** TASK INSTRUCTIONS **
Of the entries below, return only those lines from the line with "Lemma keeps_version_raise e" to the line with "match commit project_name", exactly, both included.

Saved data entries:
----

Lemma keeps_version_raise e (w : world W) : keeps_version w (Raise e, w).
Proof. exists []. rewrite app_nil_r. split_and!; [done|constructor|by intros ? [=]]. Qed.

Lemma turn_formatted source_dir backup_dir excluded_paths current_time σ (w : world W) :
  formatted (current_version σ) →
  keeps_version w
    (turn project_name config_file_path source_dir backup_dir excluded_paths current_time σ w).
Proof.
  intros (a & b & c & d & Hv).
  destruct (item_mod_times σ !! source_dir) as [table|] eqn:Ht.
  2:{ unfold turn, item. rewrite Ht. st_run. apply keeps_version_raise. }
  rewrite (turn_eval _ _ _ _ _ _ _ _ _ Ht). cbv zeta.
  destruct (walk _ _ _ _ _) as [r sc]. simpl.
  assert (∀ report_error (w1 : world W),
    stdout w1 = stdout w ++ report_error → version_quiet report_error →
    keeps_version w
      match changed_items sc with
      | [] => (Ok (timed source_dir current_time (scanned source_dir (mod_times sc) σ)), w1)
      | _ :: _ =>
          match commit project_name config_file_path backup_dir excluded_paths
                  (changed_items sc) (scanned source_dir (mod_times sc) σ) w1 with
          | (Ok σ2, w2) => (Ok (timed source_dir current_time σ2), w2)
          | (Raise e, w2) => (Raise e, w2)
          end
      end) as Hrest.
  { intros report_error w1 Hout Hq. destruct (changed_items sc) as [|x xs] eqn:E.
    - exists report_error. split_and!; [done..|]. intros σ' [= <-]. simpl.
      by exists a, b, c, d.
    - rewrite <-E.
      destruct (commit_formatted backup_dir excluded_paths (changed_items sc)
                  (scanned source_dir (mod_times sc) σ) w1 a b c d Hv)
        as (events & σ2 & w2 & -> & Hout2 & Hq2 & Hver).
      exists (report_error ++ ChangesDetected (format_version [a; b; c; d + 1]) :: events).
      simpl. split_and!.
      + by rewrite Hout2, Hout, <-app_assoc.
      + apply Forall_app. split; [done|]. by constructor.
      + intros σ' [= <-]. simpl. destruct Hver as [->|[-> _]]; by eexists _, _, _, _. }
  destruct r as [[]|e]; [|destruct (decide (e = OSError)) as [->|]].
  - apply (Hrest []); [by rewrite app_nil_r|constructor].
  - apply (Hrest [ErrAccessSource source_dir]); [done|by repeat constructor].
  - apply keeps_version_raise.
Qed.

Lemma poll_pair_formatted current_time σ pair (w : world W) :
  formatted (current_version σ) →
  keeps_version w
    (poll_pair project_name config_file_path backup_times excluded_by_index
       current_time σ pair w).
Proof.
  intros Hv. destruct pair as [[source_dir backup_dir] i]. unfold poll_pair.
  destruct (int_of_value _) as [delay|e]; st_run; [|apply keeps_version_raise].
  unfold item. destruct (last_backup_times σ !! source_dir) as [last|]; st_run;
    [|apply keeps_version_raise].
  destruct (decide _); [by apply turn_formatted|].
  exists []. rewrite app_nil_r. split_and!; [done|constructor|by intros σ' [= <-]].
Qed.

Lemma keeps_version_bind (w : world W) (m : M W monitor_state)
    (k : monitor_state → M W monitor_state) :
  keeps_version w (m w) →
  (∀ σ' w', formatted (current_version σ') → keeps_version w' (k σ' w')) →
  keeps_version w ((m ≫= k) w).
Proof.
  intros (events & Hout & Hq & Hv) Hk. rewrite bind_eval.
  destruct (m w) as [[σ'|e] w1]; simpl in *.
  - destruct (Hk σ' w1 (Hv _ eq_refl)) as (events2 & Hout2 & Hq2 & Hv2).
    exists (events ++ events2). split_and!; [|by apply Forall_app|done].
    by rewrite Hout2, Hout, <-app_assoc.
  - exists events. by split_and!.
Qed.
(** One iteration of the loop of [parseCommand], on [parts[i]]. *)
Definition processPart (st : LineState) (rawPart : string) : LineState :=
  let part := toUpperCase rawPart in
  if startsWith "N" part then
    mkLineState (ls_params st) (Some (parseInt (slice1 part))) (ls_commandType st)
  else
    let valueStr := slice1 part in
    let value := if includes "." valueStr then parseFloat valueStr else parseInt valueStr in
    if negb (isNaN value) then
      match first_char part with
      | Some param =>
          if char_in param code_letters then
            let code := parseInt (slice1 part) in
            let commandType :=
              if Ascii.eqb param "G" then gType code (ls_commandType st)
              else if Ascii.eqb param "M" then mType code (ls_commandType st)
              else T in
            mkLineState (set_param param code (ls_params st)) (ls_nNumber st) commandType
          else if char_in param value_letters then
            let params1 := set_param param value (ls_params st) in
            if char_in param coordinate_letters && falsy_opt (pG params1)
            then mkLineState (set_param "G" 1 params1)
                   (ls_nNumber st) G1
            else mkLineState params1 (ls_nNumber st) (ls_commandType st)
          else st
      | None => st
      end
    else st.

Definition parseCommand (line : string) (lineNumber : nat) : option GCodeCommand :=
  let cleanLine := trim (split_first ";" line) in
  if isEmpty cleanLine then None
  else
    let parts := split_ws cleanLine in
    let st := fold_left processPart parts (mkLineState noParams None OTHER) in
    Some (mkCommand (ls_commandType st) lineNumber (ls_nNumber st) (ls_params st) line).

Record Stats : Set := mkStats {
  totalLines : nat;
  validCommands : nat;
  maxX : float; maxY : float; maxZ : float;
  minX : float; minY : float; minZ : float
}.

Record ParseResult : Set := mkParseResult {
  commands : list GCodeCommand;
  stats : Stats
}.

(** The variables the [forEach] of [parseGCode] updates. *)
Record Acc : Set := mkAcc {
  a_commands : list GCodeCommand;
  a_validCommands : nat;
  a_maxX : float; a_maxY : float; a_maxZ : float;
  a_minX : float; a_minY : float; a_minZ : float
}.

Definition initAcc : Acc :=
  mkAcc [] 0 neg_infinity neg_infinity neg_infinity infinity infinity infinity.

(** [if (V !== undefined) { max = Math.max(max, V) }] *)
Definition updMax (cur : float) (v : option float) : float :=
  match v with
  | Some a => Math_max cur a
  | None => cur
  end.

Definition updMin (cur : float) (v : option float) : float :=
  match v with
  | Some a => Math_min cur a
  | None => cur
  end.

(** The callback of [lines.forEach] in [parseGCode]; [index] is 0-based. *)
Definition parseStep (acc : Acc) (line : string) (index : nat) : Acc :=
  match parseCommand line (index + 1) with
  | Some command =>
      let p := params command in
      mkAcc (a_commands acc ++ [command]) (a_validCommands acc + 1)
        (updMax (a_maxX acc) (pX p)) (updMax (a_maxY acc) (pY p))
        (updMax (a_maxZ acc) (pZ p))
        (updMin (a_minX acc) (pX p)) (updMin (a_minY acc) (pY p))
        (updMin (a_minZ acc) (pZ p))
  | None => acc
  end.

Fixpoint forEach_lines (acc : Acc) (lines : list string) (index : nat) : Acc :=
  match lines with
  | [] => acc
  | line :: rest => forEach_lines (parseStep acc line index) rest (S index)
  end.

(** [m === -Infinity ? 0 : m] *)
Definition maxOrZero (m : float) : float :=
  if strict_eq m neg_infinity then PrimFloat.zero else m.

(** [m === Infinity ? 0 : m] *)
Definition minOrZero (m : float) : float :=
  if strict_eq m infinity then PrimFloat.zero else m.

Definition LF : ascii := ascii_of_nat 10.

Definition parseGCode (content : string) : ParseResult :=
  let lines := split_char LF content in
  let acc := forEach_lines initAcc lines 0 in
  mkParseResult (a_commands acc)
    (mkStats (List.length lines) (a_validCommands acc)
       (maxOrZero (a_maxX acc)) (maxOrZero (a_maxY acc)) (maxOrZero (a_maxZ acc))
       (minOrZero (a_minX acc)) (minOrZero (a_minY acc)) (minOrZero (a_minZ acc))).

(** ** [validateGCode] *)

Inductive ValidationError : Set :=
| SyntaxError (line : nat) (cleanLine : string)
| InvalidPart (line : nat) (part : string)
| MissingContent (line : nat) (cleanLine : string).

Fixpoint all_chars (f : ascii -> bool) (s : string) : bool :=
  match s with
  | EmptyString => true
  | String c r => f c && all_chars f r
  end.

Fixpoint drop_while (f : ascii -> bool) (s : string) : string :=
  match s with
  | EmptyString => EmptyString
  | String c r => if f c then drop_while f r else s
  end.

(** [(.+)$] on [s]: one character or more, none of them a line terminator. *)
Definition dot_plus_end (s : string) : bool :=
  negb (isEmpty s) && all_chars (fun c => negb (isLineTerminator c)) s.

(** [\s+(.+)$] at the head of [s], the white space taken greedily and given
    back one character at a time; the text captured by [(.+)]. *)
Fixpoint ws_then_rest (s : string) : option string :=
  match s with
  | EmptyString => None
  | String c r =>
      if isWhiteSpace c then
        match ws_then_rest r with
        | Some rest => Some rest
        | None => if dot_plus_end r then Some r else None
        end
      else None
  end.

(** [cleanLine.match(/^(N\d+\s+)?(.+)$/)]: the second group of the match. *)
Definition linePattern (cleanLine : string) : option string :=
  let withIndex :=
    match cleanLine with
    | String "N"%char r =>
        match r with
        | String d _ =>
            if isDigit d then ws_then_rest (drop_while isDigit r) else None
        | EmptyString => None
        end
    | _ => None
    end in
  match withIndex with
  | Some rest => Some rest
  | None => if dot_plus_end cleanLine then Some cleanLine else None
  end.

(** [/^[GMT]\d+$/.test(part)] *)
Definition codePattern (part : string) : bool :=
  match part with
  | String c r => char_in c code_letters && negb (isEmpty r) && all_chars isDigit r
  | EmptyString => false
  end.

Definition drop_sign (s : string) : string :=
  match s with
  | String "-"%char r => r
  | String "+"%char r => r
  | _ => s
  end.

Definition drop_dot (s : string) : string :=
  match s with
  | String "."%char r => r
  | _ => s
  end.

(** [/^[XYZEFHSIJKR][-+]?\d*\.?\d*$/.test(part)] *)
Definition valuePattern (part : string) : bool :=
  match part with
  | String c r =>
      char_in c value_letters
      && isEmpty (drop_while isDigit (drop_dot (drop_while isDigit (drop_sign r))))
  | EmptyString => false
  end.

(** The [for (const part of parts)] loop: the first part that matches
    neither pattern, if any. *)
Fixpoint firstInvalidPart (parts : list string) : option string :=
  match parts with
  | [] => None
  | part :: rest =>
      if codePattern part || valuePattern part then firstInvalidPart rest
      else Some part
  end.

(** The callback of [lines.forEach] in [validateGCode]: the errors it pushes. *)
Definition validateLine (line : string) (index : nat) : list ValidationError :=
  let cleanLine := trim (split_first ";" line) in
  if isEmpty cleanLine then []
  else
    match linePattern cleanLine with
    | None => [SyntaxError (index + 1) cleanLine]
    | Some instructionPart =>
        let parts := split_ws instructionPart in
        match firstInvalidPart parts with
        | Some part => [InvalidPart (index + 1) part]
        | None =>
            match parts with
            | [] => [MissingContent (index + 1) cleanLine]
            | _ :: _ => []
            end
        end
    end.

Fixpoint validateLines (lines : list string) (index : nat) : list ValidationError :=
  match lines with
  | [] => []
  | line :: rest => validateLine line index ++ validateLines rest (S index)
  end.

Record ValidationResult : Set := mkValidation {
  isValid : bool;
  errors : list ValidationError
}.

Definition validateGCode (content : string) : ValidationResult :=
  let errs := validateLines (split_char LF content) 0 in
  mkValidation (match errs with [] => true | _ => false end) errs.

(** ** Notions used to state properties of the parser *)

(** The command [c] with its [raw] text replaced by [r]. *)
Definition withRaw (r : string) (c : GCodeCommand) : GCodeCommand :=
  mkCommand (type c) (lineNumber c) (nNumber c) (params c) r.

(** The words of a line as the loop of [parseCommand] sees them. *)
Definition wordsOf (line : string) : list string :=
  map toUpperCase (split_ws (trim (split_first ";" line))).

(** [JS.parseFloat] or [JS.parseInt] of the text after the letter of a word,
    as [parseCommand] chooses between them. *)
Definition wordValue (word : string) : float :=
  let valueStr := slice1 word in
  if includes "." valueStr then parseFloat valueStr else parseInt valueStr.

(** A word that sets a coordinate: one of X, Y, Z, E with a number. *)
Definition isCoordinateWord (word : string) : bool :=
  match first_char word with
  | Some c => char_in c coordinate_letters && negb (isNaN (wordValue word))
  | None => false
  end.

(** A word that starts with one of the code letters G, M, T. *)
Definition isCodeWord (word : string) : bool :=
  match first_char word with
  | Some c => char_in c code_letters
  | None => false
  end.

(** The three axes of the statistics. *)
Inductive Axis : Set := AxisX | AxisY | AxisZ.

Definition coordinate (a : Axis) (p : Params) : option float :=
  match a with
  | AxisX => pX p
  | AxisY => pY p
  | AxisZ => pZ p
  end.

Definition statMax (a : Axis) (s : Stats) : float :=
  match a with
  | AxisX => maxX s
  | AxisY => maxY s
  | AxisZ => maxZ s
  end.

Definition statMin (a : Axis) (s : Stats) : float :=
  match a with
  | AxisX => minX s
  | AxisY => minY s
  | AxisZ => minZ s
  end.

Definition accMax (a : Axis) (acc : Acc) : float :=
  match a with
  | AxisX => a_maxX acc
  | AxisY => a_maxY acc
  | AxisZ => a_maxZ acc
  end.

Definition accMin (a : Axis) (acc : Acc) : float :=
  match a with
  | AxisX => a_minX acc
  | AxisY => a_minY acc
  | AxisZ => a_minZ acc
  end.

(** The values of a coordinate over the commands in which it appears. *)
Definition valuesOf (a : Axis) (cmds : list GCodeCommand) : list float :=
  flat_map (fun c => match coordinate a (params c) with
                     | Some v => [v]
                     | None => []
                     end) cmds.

----

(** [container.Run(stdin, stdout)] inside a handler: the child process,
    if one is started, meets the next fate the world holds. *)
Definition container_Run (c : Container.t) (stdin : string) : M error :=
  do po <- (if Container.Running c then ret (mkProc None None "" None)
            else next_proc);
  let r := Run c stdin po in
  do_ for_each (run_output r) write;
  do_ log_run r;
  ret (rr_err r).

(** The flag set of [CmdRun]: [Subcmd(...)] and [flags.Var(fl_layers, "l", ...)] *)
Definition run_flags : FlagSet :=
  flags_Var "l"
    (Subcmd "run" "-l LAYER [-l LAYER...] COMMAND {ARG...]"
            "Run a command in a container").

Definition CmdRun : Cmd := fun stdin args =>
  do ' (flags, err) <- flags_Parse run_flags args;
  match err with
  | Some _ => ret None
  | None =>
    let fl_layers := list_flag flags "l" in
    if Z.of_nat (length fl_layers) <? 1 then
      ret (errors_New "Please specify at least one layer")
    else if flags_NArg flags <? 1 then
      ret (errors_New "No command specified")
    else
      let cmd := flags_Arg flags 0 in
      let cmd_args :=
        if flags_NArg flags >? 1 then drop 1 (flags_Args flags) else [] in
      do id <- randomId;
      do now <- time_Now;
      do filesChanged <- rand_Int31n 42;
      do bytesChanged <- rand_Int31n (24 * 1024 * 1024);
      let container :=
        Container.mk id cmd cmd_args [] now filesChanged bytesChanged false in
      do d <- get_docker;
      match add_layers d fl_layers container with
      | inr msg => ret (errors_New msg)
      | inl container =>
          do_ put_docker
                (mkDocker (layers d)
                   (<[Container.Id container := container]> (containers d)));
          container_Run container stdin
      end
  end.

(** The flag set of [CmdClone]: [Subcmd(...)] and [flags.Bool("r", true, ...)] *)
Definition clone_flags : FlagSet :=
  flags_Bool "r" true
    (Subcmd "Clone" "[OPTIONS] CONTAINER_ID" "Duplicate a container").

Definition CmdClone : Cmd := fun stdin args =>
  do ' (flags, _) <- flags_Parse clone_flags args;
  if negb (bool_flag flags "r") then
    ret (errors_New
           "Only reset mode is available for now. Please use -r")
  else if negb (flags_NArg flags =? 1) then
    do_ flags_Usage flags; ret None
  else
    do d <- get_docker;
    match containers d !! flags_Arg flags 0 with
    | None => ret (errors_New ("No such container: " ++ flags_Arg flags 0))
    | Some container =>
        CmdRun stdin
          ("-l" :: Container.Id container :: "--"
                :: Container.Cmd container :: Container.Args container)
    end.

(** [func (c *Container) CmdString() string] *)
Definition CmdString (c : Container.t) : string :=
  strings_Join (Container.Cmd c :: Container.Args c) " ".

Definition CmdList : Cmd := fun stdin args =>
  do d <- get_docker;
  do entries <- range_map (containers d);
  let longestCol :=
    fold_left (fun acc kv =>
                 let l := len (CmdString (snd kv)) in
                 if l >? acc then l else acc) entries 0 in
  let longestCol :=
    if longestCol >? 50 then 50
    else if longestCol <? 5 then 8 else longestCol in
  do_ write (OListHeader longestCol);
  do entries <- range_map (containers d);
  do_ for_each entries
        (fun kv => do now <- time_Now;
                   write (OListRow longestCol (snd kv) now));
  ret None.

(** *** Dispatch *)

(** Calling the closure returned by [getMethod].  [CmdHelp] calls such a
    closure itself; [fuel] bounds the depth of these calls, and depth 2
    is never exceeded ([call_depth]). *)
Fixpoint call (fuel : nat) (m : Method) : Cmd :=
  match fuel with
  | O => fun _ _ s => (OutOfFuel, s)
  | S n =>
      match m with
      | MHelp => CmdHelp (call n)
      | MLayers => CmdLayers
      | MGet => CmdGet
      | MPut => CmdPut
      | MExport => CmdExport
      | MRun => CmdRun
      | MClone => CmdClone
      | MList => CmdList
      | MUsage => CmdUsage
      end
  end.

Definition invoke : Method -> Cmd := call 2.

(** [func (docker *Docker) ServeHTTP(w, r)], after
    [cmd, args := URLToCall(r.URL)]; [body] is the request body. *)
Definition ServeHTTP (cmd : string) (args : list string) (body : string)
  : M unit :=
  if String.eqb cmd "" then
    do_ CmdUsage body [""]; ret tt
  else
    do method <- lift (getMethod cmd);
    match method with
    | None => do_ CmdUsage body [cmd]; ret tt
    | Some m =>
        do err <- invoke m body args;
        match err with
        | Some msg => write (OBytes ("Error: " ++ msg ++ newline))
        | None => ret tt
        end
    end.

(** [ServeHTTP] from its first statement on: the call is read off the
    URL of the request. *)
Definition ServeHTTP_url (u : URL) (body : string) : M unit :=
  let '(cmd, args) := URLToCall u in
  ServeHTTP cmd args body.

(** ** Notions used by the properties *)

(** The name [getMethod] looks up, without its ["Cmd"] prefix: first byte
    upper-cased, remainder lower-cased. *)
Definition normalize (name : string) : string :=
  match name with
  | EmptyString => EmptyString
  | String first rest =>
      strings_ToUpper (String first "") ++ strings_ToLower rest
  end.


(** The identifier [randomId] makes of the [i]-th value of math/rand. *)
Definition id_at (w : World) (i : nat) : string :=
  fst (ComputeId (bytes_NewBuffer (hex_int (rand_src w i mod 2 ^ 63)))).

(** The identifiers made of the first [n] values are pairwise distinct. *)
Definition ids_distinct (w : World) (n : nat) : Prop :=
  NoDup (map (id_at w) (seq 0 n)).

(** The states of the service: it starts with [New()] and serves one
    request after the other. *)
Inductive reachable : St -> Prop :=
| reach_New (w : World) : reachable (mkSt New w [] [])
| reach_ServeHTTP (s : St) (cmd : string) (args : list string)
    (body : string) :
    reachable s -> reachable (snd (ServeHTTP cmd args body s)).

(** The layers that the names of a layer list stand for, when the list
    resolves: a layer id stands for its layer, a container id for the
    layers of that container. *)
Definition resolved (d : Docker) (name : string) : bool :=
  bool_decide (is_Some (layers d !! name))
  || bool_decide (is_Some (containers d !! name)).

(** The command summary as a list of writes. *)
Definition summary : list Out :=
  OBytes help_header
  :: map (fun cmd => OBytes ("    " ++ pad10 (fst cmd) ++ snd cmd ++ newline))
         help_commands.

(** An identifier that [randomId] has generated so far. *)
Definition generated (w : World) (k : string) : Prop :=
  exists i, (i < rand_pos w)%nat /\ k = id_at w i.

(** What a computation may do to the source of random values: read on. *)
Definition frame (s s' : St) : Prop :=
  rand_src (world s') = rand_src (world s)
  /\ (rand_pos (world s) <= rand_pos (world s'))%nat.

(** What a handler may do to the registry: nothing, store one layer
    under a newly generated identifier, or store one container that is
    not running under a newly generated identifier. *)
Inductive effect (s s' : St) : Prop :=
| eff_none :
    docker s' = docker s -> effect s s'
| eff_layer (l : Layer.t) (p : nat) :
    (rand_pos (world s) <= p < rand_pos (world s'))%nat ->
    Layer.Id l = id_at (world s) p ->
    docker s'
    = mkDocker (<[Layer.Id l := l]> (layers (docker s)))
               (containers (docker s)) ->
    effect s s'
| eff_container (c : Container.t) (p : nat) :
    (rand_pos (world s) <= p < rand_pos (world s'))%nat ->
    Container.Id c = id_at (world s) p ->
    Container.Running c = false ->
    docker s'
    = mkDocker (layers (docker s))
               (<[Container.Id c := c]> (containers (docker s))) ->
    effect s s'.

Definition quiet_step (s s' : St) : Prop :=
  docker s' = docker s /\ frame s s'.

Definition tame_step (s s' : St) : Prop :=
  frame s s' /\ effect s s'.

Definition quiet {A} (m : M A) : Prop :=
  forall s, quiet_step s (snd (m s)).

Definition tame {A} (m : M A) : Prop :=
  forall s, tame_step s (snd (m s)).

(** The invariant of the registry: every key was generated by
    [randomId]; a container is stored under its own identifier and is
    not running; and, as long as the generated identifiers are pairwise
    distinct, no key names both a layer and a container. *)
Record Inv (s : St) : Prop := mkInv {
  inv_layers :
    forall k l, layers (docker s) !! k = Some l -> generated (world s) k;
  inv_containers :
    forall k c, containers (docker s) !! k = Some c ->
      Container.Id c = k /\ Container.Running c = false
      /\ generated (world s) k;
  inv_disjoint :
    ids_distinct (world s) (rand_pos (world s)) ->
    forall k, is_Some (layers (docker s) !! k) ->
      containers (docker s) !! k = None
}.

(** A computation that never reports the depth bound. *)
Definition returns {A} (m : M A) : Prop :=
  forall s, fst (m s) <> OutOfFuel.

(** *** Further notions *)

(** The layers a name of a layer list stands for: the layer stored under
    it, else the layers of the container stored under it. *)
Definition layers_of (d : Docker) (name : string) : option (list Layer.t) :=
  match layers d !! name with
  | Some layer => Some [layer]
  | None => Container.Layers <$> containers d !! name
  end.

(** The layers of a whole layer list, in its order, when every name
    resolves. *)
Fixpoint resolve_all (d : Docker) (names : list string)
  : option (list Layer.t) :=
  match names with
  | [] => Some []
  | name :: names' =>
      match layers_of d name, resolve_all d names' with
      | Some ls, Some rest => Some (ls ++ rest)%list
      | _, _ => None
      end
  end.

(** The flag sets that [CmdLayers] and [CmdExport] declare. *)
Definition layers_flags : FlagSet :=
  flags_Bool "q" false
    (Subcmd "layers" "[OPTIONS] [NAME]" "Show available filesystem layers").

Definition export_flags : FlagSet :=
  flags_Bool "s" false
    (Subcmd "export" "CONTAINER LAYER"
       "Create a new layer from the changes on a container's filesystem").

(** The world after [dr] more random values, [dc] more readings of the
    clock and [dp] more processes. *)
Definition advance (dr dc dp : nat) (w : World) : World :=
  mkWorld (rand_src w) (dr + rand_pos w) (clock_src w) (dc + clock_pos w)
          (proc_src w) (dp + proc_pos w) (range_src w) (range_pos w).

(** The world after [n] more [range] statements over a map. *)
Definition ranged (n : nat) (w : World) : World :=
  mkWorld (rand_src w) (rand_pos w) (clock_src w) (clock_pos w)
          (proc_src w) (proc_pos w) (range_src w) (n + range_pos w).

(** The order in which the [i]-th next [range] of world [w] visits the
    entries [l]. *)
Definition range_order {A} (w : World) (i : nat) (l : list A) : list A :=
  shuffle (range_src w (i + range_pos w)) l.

----

** RESPONSE BELOW **
Lemma keeps_version_raise e (w : world W) : keeps_version w (Raise e, w).
Proof. exists []. rewrite app_nil_r. split_and!; [done|constructor|by intros ? [=]]. Qed.

Lemma turn_formatted source_dir backup_dir excluded_paths current_time σ (w : world W) :
  formatted (current_version σ) →
  keeps_version w
    (turn project_name config_file_path source_dir backup_dir excluded_paths current_time σ w).
Proof.
  intros (a & b & c & d & Hv).
  destruct (item_mod_times σ !! source_dir) as [table|] eqn:Ht.
  2:{ unfold turn, item. rewrite Ht. st_run. apply keeps_version_raise. }
  rewrite (turn_eval _ _ _ _ _ _ _ _ _ Ht). cbv zeta.
  destruct (walk _ _ _ _ _) as [r sc]. simpl.
  assert (∀ report_error (w1 : world W),
    stdout w1 = stdout w ++ report_error → version_quiet report_error →
    keeps_version w
      match changed_items sc with
      | [] => (Ok (timed source_dir current_time (scanned source_dir (mod_times sc) σ)), w1)
      | _ :: _ =>
          match commit project_name config_file_path backup_dir excluded_paths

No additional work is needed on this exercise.